Genel Hatlarıyla Koruma Tedbirleri ve Tutuklama Kararının Bunlar Arasındaki Yeri

Ceza muhakemesinde, soruşturma ve kovuşturmanın yapılabilmesini ve bu muhakeme sonucunda verilecek kararın infaz edilebilirliğini sağlamak amacıyla bazı kanuni çarelere başvurulmaktadır. Gecikmesinde sakınca olan bir halin mevcudiyeti, kanunda yer alıyor olmak, yetkili merciler tarafından alınmış olmak, ölçülülük ve oranlılık gibi çeşitli koşulları taşıması gereken ve hükümden önce bazı temel hak ve hürriyetlerin kısıtlanmasına sebebiyet veren bu kanuni çarelere koruma tedbiri denmektedir.
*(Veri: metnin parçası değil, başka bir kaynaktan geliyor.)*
Lemma dir_remove_spec s d m nm : dir_rep s d m → 0 < openers s (dir_inode d) →
  ∃ ok s', dir_remove d nm s = Ret (ok, s') ∧ (∀ j, openers s' j = openers s j) ∧
    (∀ j, j ≠ dir_inode d → 0 < openers s j → contents s' j = contents s j) ∧
    if (ok : bool) then is_Some (m !! nm) ∧ dir_rep s' d (delete nm m)
    else dir_rep s' d m ∧ (m !! nm = None ∨ ∃ s1 s2 sec, m !! nm = Some sec ∧ same_files s s1 ∧
           inode_open sec s1 = Ret (NULL, s2)).
Proof.
  intros Hrep Hop. unfold dir_remove. pose proof Hrep as [(es & Hd & Hm & Huniq)].
  destruct (lookup_spec s d es nm Hd) as (r & s1 & Hrun & Hsame1 & Hr). rewrite (bind_run _ _ _ _ _ Hrun).
  pose proof Hsame1 as (Hs1 & Ho1 & Hw1). assert (dir_entries s1 d es) as Hd1 by (by eapply same_files_entries).
  destruct r as [[e ofs]|].
  2: { destruct (inode_close_law s1 NULL) as (s2 & Hrun2 & Ho2 & Hs2); [by left|].
    rewrite (bind_run _ _ _ _ _ Hrun2).
    assert (∀ j, openers s2 j = openers s j) as Ho.
    { intros j. rewrite Ho2, Ho1. rewrite decide_False by naive_solver. lia. }
    exists false, s2. split; [done|]. split; [done|]. split; [intros j _ Hj; destruct (Hs2 j) as [-> _]; [by rewrite Ho|by rewrite Hs1]|]. split.
    - eapply dir_rep_same; [|exact Hrep]. destruct (Hs2 (dir_inode d)) as [-> ->]; [by rewrite Ho|done].
    - left. destruct (m !! nm) as [x|] eqn:E; [|done]. apply Hm in E as (e' & He' & Hn & _). by destruct (Hr e' He'). }
  destruct Hr as (k & -> & Hk & Hn & _).
  assert (m !! nm = Some (inode_sector e)) as Hmn.
  { apply Hm. exists e. split; [by eapply list_elem_of_lookup_2|done]. }
  destruct (inode_open_law s1 (inode_sector e)) as (i & s2 & Hrun2 & Hs2 & Ho2 & _). rewrite (bind_run _ _ _ _ _ Hrun2).
  assert (dir_entries s2 d es) as Hd2.
  { eapply dir_entries_same; [|exact Hd1]. apply Hs2. by rewrite Ho1. }
  destruct (decide (i = NULL)) as [->|Hi].
  { destruct (inode_close_law s2 NULL) as (s3 & Hrun3 & Ho3 & Hs3); [by left|].
    cbn [negb nonnull]. change (nonnull NULL) with false. cbn [negb]. rewrite (bind_run _ _ _ _ _ Hrun3).
    assert (∀ j, openers s3 j = openers s j) as Ho.
    { intros j. rewrite Ho3, Ho2, Ho1. rewrite !decide_False by naive_solver. lia. }
    assert (∀ j, 0 < openers s j → contents s3 j = contents s j ∧ denied s3 j = denied s j) as Hc.
    { intros j Hj. destruct (Hs3 j) as [-> ->]; [by rewrite Ho|]. destruct (Hs2 j) as [-> ->]; by rewrite ?Ho1. }
    exists false, s3. split; [done|]. split; [done|]. split; [intros j _ Hj; by apply Hc|]. split.
    - eapply dir_rep_same; [|exact Hrep]. by apply Hc.
    - right. exists s1, s2, (inode_sector e). by split_and!. }
  rewrite (nonnull_true i) by done. cbn [negb].
  assert (entry_ok (DirEntry (inode_sector e) (name e) false)) as Hok.
  { destruct Hd as [_ _ Hok]. rewrite Forall_lookup in Hok. destruct (Hok _ _ Hk). by split. }
  pose proof (lookup_lt_Some _ _ _ Hk) as Hlt.
  destruct (write_entry s2 d es k _ Hd2 Hok ltac:(lia)) as (s3 & Hrun3 & Hd3 & Hs3 & Ho3 & Hw3).
  rewrite (bind_run _ _ _ _ _ Hrun3), decide_True by done. change (ENTRY_SIZE =? ENTRY_SIZE) with true. cbn [negb].
  assert (openers s3 i = openers s i + 1) as Hoi.
  { rewrite Ho3, Ho2, Ho1, decide_True by done. done. }
  assert (0 < openers s3 i) as Hoi0 by (pose proof (openers_nonneg s i); lia).
  destruct (inode_remove_law s3 i Hoi0) as (s4 & Hrun4 & Hs4 & Ho4 & Hw4).
  destruct (inode_close_law s4 i) as (s5 & Hrun5 & Ho5 & Hs5); [right; by rewrite Ho4|].
  assert (∀ j, openers s5 j = openers s j) as Ho.
  { intros j. rewrite Ho5, Ho4, Ho3, Ho2, Ho1. case_decide; lia. }
  exists true, s5. split; [|split; [done|split; [|split; [done|]]]].
  - erewrite bind_run; [|by erewrite bind_run]. cbv beta. by rewrite (bind_run _ _ _ _ _ Hrun5).
  - intros j Hne Hj. destruct (Hs5 j) as [-> _]; [by rewrite Ho|]. rewrite Hs4, Hs3 by done.
    destruct (Hs2 j) as [-> _]; by rewrite ?Ho1.
  - eapply (rep_delete s2); [done..|exact Hn|].
    eapply dir_entries_same; [|exact Hd3]. destruct (Hs5 (dir_inode d)) as [-> ->]; [by rewrite Ho|]. by rewrite Hs4, Hw4.
Qed.
End proofs.

(** ** An inode layer in memory

    The inode of sector [n] is at [n + 1]; files are lists of bytes with a count of openers and
    a count of the openers that deny writes. *)
Record ram_file := RamFile { rf_data : bytes; rf_open : nat; rf_deny : nat }.
Abbreviation ram_fs := (gmap addr ram_file).

Definition ram_at (s : ram_fs) (i : addr) : ram_file := default (RamFile [] 0 0) (s !! i).
Definition ram_read (i : addr) (size ofs : Z) : ST ram_fs bytes := λ s,
  Ret (take (Z.to_nat size) (drop (Z.to_nat ofs) (rf_data (ram_at s i))), s).
Definition ram_write (i : addr) (data : bytes) (ofs : Z) : ST ram_fs Z := λ s,
  let f := ram_at s i in
  let n := if decide (Z.of_nat (rf_deny f) = 0) then
      Z.min (Z.of_nat (length data)) (Z.max 0 (Z.of_nat (length (rf_data f)) - ofs)) else 0 in
  Ret (n, <[i := RamFile (take (Z.to_nat ofs) (rf_data f) ++ take (Z.to_nat n) data ++ drop (Z.to_nat (ofs + n)) (rf_data f))
                   (rf_open f) (rf_deny f)]> s).
Definition ram_update (f : ram_file → ram_file) (i : addr) : ST ram_fs () := λ s, Ret ((), <[i := f (ram_at s i)]> s).
Definition ram_reopen (i : addr) : ST ram_fs addr :=
  if decide (i = NULL) then mret i
  else ram_update (λ f, RamFile (rf_data f) (S (rf_open f)) (rf_deny f)) i;; mret i.
Definition ram_open (sector : Z) : ST ram_fs addr := λ s,
  let i := sector + 1 in
  if decide (i = NULL ∨ 2 ^ 31 ≤ Z.of_nat (length (rf_data (ram_at s i)))) then Ret (NULL, s)
  else (ram_update (λ f, RamFile (rf_data f) (S (rf_open f)) (if decide (rf_open f = 0%nat) then 0 else rf_deny f)) i;; mret i) s.
Definition ram_close (i : addr) : ST ram_fs () :=
  if decide (i = NULL) then mret ()
  else ram_update (λ f, RamFile (rf_data f) (pred (rf_open f)) (rf_deny f)) i.

Lemma ram_at_data s i bs : rf_data <$> s !! i = Some bs → rf_data (ram_at s i) = bs.
Proof. unfold ram_at. by intros (f & -> & ->)%fmap_Some. Qed.

Lemma ram_at_insert s i f j : ram_at (<[i := f]> s) j = if decide (i = j) then f else ram_at s j.
Proof. unfold ram_at. rewrite lookup_insert. by case_decide. Qed.

(** An update that keeps the data keeps the contents of files that are open. *)
Lemma ram_contents_same s i (f : ram_file) j : rf_data f = rf_data (ram_at s i) →
  0 < Z.of_nat (rf_open (ram_at s i)) → rf_data <$> <[i := f]> s !! j = rf_data <$> s !! j.
Proof.
  intros Hf Hi. rewrite lookup_insert. case_decide; [subst|done]. cbn. rewrite Hf. unfold ram_at in *.
  by destruct (s !! j); [|simpl in Hi; lia].
Qed.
Koruma tedbirleri vasıtasıyla deliller korunacak, şüpheli ya da sanığın kaçması engellenecek, tanıkların baskılanmasının önüne geçilmiş olacaktır. Tutuklama ise henüz suçlu olduğu kesin olarak kararlaştırılmamış olan şüpheli veya sanığın özgürlüğünün Anayasa ve kanunda sayılı koşullar çerçevesinde hâkim/mahkeme tarafından kısıtlanması şeklindeki koruma tedbiridir.

Anayasamıza göre (madde 38 fıkra 4) suçluluğu sabit oluncaya kadar kimse suçlu sayılamayacaktır. Bunun terminolojideki adı masumiyet karinesidir. Yani demektir ki yargılama bitip de mahkemece suçlu olduğu kararlaştırılana kadar aslında herkes masumdur. Fakat bazen kişinin suçluluğu hakkında kuvvetli belirti (kuvvetli suç şüphesinin varlığını gösteren somut deliller) bulunabilmekte ve hakkında tutuklama koruma tedbirine başvurulması gerekebilmektedir. Bu durumda kişinin özgürlüğü tutukevine konulmak suretiyle kısıtlanacaktır.
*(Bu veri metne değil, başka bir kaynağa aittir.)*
(* ===== verification/BlocksProofs.v ===== *)
(** * Block devices and partitions: windows, isolation, and the partition table

    [blocks_ok] is the invariant of the devices: every partition lies inside a device that was
    registered before it.  Under it a sector of a device is a sector of one disk ([place]), and
    reading and writing refine that view. *)
From stdpp Require Import pretty.
From S2P Require Import Prelude KList Blocks.

Section blocks.
Context {D : Type} `{DiskDriver D}.
Implicit Types s : bstate D.
Implicit Types b aux : addr.

(** ** The disk sector that a sector of a device is *)

Fixpoint place_from (fuel : nat) s b (sector : Z) : option (addr * nat) :=
  match fuel with
  | O => None
  | S fuel =>
      x ← blocks s !! b;
      if bool_decide (0 ≤ sector < b_size x) then
        match b_ops x with
        | driver_operations => Some (b_aux x, Z.to_nat sector)
        | partition_operations =>
            p ← partitions s !! b_aux x; place_from fuel s (p_block p) (p_start p + sector)
        end
      else None
  end.
Definition place s b (sector : Z) : option (addr * nat) := place_from (length (all_blocks s)) s b sector.

(** The contents of a sector of a device. *)
Definition sector_at s b (sector : Z) : option (list Z) :=
  '(aux, k) ← place s b sector; media (disks s) aux !! k.

(** ** The invariant *)

(** [b] is entry [n] of the list of devices. *)
Abbreviation rank s b n := (all_blocks s !! (n : nat) = Some b).

Record blocks_ok s : Prop := BlocksOk {
  bo_nodup : NoDup (all_blocks s);
  bo_dom b : is_Some (blocks s !! b) ↔ b ∈ all_blocks s;
  bo_size b x : blocks s !! b = Some x → fits 32 (b_size x);
  bo_driver b x : blocks s !! b = Some x → b_ops x = driver_operations →
    Z.of_nat (length (media (disks s) (b_aux x))) = b_size x;
  bo_partition b x : blocks s !! b = Some x → b_ops x = partition_operations →
    ∃ p y i j, partitions s !! b_aux x = Some p ∧ blocks s !! p_block p = Some y ∧
      rank s (p_block p) i ∧ rank s b j ∧ (i < j)%nat ∧ b_type y ≠ BLOCK_FOREIGN ∧
      0 ≤ p_start p ∧ p_start p + b_size x ≤ b_size y;
  bo_mallocs : NoDup (mallocs s);
  bo_fresh (q : addr) : q ∈ mallocs s → blocks s !! q = None ∧ partitions s !! q = None;
}.

Lemma bo_rank s b x : blocks_ok s → blocks s !! b = Some x → ∃ n, rank s b n ∧ (n < length (all_blocks s))%nat.
Proof.
  intros Hok Hb. assert (b ∈ all_blocks s) as [n Hn]%list_elem_of_lookup by (apply (bo_dom _ Hok); eauto).
  exists n. split; [done|]. by eapply lookup_lt_Some.
Qed.

Lemma rank_inj s b i j : blocks_ok s → rank s b i → rank s b j → i = j.
Proof. intros Hok. apply NoDup_lookup, Hok. Qed.

(** More fuel than the rank does not matter. *)
Lemma place_fuel s : blocks_ok s → ∀ n b sector f1 f2, rank s b n → (n < f1)%nat → (n < f2)%nat →
  place_from f1 s b sector = place_from f2 s b sector.
Proof.
  intros Hok n. induction (lt_wf n) as [n _ IH]. intros b sector [|f1] [|f2] Hn H1 H2; [lia..|]. simpl.
  destruct (blocks s !! b) as [x|] eqn:Hb; [|done]. simpl. case_bool_decide; [|done].
  destruct (b_ops x) eqn:Ho; [done|].
  destruct (bo_partition _ Hok _ _ Hb Ho) as (p & y & i & j & -> & Hy & Hi & Hj & Hij & _). simpl.
  pose proof (rank_inj _ _ _ _ Hok Hn Hj) as ->. apply (IH i); [done..|lia|lia].
Qed.

(** One step towards the disk. *)
Lemma place_driver s b x sector : blocks_ok s → blocks s !! b = Some x → b_ops x = driver_operations →
  0 ≤ sector < b_size x → place s b sector = Some (b_aux x, Z.to_nat sector).
Proof.
  intros Hok Hb Ho Hs. destruct (bo_rank _ _ _ Hok Hb) as (n & _ & Hn). unfold place.
  destruct (length (all_blocks s)); [lia|]. simpl. rewrite Hb. simpl. by rewrite bool_decide_eq_true_2, Ho.
Qed.

Lemma place_partition s b x p sector : blocks_ok s → blocks s !! b = Some x → b_ops x = partition_operations →
  partitions s !! b_aux x = Some p → 0 ≤ sector < b_size x →
  place s b sector = place s (p_block p) (p_start p + sector).
Proof.
  intros Hok Hb Ho Hp Hs.
  destruct (bo_partition _ Hok _ _ Hb Ho) as (p' & y & i & j & Hp' & Hy & Hi & Hj & Hij & _). simplify_eq.
  pose proof (lookup_lt_Some _ _ _ Hj). destruct (length (all_blocks s)) as [|m] eqn:Hm; [lia|].
  unfold place at 1. rewrite Hm. cbn. rewrite Hb. cbn. rewrite bool_decide_eq_true_2, Ho, Hp by done. cbn.
  unfold place. rewrite Hm. apply (place_fuel _ Hok i); [done|lia|lia].
Qed.

Lemma place_outside s b x sector : blocks s !! b = Some x → ¬ (0 ≤ sector < b_size x) → place s b sector = None.
Proof. intros Hb Hs. unfold place. destruct (length _); [done|]. simpl. rewrite Hb. simpl. by rewrite bool_decide_eq_false_2. Qed.

(** A sector of a device is a sector of the disk, and different sectors are different ones. *)
Lemma place_some s : blocks_ok s → ∀ n b x sector, rank s b n → blocks s !! b = Some x → 0 ≤ sector < b_size x →
  ∃ aux k, place s b sector = Some (aux, k) ∧ (k < length (media (disks s) aux))%nat ∧
    ∀ i, 0 ≤ i < b_size x → ∃ k', place s b i = Some (aux, k') ∧ Z.of_nat k' - Z.of_nat k = i - sector.
Proof.
  intros Hok n. induction (lt_wf n) as [n _ IH]. intros b x sector Hn Hb Hs.
  destruct (b_ops x) eqn:Ho.
  - exists (b_aux x), (Z.to_nat sector). rewrite (place_driver _ _ _ _ Hok Hb Ho) by done.
    pose proof (bo_driver _ Hok _ _ Hb Ho). split; [done|]. split; [lia|].
    intros i Hi. exists (Z.to_nat i). rewrite (place_driver _ _ _ _ Hok Hb Ho) by done. split; [done|lia].
  - destruct (bo_partition _ Hok _ _ Hb Ho) as (p & y & i & j & Hp & Hy & Hi & Hj & Hij & _ & H0 & Hw).
    pose proof (rank_inj _ _ _ _ Hok Hn Hj) as ->.
    destruct (IH i Hij (p_block p) y (p_start p + sector)) as (aux & k & Hk & Hlt & Hall); [done..|lia|].
    exists aux, k. rewrite (place_partition _ _ _ _ _ Hok Hb Ho Hp) by done. split; [done|]. split; [done|].
    intros l Hl. destruct (Hall (p_start p + l)) as (k' & Hk' & Hd); [lia|].
    exists k'. rewrite (place_partition _ _ _ _ _ Hok Hb Ho Hp) by done. split; [done|lia].
Qed.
Yukarıda da belirttiğim üzere tutuklama kararı verilebilmesi için bu kararın verilmesinin görünüşte haklı olması ve ölçülü olması gerekmektedir. Tutuklama bir temel ceza değil bu ceza yolunda bir araçtır; tutuklamanın uslandırmak gibi amaçları bulunmamaktadır. Tutuklama şartları ve verilme nedeninin ortadan kalkması halinde koruma tedbirine son verilmelidir.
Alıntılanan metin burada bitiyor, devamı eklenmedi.